= Work order =
Reproduce word for word the lines between those holding "change (COLON =?" and "(if zlen q =?", inclusive, and nothing else from the data below.

Dataset entries
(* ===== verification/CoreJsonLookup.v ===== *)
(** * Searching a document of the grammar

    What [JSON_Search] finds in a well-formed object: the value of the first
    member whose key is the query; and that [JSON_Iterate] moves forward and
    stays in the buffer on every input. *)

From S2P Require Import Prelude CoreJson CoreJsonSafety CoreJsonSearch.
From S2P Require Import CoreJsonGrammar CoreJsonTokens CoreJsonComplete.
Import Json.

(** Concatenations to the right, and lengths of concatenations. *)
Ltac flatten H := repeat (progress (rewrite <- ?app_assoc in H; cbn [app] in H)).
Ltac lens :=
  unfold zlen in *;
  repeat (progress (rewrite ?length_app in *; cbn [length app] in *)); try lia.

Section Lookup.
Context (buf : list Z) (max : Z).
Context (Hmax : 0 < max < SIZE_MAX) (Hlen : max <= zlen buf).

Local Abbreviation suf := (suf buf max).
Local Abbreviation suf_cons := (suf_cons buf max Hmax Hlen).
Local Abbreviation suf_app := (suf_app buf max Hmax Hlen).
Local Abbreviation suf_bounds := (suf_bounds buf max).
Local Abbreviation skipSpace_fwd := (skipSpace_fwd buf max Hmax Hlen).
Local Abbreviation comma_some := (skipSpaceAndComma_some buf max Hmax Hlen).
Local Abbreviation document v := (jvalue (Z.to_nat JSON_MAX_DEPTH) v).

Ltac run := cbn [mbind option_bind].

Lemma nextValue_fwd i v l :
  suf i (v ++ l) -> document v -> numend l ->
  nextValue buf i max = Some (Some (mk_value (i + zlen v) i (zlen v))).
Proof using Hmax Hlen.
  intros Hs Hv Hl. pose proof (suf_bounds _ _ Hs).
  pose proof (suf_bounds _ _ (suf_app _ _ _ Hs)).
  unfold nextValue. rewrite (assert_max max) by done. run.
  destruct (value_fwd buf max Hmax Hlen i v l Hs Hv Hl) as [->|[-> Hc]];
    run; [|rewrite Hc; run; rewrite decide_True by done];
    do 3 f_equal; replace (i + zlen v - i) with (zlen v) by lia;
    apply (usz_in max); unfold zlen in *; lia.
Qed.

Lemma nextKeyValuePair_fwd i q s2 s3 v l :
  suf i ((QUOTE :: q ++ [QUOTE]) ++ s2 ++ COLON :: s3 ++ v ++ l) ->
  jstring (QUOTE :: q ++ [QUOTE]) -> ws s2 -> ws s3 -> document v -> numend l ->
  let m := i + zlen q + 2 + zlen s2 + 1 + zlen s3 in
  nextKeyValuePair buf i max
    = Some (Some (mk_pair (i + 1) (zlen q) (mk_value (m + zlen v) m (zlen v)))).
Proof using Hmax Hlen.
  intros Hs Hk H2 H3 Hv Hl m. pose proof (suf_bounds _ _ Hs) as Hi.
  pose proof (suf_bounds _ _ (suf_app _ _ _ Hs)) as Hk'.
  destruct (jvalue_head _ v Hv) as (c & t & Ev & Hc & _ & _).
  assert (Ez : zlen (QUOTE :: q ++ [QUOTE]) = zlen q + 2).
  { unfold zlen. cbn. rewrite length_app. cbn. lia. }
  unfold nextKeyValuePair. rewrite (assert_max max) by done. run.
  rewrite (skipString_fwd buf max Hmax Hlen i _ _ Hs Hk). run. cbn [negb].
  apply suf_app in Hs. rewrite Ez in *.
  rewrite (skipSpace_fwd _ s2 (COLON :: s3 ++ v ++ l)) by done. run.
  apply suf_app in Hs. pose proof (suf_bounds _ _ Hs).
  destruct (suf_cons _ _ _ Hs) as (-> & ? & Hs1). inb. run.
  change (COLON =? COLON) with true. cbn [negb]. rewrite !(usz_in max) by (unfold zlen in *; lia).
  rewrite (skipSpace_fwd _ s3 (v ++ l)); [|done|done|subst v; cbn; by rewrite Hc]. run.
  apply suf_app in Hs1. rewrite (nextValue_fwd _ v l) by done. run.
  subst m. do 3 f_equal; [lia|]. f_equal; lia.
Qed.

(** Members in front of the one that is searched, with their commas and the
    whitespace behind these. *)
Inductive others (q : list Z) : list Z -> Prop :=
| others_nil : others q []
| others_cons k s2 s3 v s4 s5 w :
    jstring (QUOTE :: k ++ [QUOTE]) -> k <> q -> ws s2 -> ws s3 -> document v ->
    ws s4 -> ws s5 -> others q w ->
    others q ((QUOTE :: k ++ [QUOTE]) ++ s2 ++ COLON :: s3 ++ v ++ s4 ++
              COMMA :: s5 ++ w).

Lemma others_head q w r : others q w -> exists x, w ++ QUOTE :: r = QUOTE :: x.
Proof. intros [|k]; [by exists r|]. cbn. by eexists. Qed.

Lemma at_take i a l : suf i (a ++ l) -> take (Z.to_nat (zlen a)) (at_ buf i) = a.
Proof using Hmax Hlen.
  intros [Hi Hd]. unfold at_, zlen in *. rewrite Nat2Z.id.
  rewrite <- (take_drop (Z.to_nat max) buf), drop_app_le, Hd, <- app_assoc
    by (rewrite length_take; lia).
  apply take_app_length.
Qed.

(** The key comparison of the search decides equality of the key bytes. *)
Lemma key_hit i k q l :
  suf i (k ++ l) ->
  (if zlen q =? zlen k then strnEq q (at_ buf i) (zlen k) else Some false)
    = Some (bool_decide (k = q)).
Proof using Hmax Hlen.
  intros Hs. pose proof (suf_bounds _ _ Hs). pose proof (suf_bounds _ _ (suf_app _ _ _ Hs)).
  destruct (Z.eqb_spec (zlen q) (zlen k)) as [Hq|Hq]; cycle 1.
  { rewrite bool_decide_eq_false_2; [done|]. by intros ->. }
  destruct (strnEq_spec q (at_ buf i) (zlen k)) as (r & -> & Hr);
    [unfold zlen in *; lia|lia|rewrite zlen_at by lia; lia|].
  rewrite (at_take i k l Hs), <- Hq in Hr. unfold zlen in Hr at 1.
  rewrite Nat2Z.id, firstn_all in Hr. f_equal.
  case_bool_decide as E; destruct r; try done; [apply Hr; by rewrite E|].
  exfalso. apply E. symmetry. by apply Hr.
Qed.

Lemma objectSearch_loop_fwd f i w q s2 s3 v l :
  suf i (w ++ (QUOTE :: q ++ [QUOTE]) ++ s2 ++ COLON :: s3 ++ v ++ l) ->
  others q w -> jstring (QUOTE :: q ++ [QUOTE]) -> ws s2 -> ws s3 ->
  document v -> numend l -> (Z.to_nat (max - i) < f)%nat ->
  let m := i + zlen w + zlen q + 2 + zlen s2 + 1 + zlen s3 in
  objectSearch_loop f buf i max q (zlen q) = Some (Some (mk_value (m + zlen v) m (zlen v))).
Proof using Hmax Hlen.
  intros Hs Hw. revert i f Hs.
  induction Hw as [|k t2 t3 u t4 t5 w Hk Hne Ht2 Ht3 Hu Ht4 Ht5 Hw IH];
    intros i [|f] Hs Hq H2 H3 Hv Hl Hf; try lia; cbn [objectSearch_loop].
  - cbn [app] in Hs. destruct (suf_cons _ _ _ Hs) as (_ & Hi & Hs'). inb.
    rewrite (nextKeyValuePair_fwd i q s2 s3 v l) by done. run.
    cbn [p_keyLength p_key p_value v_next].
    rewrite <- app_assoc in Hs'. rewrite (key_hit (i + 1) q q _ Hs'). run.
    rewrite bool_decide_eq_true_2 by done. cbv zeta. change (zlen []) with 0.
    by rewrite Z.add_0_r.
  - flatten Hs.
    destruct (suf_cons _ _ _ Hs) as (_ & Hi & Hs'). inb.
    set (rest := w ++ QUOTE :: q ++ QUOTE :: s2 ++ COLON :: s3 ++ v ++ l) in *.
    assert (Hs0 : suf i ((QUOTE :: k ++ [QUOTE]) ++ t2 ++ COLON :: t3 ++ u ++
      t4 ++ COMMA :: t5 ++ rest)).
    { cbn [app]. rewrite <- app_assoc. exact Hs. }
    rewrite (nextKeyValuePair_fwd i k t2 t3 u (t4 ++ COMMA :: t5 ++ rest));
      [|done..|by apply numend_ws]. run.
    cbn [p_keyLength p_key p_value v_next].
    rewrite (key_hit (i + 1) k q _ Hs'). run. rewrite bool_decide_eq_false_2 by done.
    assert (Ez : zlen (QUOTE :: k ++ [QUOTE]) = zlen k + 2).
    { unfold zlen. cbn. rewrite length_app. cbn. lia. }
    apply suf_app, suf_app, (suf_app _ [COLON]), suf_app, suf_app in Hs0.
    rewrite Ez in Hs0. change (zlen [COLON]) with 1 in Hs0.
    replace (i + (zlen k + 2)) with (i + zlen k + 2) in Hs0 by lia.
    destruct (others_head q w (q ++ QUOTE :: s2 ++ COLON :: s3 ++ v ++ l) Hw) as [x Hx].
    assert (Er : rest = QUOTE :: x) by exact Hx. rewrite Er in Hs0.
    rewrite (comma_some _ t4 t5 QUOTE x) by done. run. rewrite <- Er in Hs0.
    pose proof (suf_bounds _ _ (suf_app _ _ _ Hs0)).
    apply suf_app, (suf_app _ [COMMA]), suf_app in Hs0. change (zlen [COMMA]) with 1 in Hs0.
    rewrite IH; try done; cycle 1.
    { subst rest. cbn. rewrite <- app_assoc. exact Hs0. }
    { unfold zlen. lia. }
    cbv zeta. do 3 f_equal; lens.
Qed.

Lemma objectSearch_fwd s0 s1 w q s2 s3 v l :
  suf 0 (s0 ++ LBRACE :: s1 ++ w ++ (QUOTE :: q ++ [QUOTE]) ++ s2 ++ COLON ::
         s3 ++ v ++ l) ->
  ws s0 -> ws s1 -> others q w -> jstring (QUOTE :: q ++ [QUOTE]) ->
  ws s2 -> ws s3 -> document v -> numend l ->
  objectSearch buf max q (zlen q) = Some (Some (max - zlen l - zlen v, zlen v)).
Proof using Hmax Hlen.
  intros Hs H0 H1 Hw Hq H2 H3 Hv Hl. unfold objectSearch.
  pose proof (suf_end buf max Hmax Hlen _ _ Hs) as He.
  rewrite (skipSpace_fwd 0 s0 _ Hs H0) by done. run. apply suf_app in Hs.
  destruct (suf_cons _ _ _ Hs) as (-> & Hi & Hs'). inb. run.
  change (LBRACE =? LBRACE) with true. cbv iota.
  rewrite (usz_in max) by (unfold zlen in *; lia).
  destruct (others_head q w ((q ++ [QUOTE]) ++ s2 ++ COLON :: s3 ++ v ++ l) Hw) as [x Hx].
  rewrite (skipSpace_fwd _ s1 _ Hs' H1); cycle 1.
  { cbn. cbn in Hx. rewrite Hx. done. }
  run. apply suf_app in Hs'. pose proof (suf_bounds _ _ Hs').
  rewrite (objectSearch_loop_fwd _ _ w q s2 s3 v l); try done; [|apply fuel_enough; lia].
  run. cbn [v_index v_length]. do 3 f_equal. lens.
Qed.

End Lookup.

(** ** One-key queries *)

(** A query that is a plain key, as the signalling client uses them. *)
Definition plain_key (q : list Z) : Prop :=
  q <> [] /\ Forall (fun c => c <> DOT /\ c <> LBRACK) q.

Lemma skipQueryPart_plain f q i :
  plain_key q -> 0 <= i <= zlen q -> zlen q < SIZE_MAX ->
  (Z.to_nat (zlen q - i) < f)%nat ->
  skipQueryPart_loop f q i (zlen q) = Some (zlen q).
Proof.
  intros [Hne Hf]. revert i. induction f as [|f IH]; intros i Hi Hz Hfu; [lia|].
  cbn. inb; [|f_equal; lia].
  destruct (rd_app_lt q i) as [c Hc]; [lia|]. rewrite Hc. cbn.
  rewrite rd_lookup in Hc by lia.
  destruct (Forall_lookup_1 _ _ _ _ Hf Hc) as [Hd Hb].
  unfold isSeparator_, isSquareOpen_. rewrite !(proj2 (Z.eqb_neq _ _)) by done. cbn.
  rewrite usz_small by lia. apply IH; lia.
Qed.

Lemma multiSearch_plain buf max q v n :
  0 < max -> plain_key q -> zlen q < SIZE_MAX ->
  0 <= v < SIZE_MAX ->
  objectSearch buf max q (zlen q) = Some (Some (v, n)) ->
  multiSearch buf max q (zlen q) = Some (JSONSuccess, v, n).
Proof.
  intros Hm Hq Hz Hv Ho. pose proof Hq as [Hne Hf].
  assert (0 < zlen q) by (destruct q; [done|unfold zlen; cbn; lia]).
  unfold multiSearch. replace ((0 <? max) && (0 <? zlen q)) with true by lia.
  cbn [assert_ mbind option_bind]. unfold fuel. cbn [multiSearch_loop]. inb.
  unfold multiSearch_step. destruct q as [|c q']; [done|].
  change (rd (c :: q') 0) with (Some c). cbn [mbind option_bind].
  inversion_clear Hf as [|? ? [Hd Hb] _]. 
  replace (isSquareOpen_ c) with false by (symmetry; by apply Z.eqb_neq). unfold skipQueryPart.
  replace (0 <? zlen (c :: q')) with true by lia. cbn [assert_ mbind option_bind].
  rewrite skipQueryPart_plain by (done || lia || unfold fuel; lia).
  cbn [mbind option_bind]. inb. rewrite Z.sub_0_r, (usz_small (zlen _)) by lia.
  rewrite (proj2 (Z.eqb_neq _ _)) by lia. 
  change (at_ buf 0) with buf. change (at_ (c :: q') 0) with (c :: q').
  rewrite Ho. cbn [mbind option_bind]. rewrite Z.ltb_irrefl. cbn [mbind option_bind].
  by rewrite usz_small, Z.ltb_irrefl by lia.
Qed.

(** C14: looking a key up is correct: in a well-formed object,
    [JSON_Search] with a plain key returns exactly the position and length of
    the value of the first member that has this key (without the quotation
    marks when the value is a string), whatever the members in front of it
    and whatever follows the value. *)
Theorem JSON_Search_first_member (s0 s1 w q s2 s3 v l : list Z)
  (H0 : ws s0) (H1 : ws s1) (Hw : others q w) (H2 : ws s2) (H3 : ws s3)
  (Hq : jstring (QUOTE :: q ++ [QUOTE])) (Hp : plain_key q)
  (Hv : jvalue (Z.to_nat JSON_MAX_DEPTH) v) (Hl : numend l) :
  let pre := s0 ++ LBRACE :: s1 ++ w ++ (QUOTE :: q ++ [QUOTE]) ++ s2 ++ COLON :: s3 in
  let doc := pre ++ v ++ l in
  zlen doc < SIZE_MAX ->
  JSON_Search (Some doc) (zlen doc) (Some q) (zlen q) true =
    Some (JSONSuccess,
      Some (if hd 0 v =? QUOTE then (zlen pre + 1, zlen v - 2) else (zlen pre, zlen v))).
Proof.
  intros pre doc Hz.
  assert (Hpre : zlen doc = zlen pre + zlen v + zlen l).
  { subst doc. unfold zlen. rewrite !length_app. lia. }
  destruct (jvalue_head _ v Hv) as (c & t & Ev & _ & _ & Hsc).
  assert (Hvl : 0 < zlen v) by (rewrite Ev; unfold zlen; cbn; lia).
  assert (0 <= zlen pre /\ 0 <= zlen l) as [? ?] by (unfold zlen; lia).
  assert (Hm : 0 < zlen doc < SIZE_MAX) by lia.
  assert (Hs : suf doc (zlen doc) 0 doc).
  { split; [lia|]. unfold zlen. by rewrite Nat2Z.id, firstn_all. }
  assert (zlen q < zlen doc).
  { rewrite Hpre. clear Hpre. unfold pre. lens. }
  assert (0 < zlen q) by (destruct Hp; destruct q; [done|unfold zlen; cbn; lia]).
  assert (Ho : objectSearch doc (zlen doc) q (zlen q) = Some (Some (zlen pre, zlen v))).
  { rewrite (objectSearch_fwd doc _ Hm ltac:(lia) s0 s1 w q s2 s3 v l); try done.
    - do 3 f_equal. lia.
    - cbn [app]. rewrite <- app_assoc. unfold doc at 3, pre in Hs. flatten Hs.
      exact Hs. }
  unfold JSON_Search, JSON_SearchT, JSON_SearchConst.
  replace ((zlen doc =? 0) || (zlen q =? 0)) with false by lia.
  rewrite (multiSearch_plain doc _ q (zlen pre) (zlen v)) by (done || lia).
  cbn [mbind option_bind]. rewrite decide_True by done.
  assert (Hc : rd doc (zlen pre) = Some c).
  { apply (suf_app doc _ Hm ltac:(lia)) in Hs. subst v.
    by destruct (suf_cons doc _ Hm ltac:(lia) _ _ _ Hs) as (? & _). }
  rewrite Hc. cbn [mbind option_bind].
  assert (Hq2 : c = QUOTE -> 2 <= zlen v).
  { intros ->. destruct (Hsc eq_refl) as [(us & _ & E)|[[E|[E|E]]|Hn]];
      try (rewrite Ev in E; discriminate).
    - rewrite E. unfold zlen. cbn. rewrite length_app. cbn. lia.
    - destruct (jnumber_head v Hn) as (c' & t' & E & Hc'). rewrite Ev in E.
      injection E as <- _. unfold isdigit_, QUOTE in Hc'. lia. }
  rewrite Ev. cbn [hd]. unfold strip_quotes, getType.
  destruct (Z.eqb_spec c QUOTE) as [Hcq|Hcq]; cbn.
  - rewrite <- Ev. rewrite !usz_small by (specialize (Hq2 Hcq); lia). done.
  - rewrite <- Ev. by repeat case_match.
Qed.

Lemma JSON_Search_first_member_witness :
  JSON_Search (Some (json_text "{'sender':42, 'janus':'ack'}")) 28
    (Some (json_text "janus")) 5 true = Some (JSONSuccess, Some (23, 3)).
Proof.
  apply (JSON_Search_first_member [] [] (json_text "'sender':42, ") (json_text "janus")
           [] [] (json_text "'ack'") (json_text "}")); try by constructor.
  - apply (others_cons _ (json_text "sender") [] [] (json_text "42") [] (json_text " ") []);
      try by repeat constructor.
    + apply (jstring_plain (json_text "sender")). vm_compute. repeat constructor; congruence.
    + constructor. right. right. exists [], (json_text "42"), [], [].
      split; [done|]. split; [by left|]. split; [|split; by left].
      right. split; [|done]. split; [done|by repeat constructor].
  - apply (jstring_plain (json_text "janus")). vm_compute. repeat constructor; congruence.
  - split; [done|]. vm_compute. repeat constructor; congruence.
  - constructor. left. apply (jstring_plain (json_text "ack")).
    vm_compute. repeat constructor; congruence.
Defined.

= Response to this exercise =
  change (COLON =? COLON) with true. cbn [negb]. rewrite !(usz_in max) by (unfold zlen in *; lia).
  rewrite (skipSpace_fwd _ s3 (v ++ l)); [|done|done|subst v; cbn; by rewrite Hc]. run.
  apply suf_app in Hs1. rewrite (nextValue_fwd _ v l) by done. run.
  subst m. do 3 f_equal; [lia|]. f_equal; lia.
Qed.

(** Members in front of the one that is searched, with their commas and the
    whitespace behind these. *)
Inductive others (q : list Z) : list Z -> Prop :=
| others_nil : others q []
| others_cons k s2 s3 v s4 s5 w :
    jstring (QUOTE :: k ++ [QUOTE]) -> k <> q -> ws s2 -> ws s3 -> document v ->
    ws s4 -> ws s5 -> others q w ->
    others q ((QUOTE :: k ++ [QUOTE]) ++ s2 ++ COLON :: s3 ++ v ++ s4 ++
              COMMA :: s5 ++ w).

Lemma others_head q w r : others q w -> exists x, w ++ QUOTE :: r = QUOTE :: x.
Proof. intros [|k]; [by exists r|]. cbn. by eexists. Qed.

Lemma at_take i a l : suf i (a ++ l) -> take (Z.to_nat (zlen a)) (at_ buf i) = a.
Proof using Hmax Hlen.
  intros [Hi Hd]. unfold at_, zlen in *. rewrite Nat2Z.id.
  rewrite <- (take_drop (Z.to_nat max) buf), drop_app_le, Hd, <- app_assoc
    by (rewrite length_take; lia).
  apply take_app_length.
Qed.

(** The key comparison of the search decides equality of the key bytes. *)
Lemma key_hit i k q l :
  suf i (k ++ l) ->
  (if zlen q =? zlen k then strnEq q (at_ buf i) (zlen k) else Some false)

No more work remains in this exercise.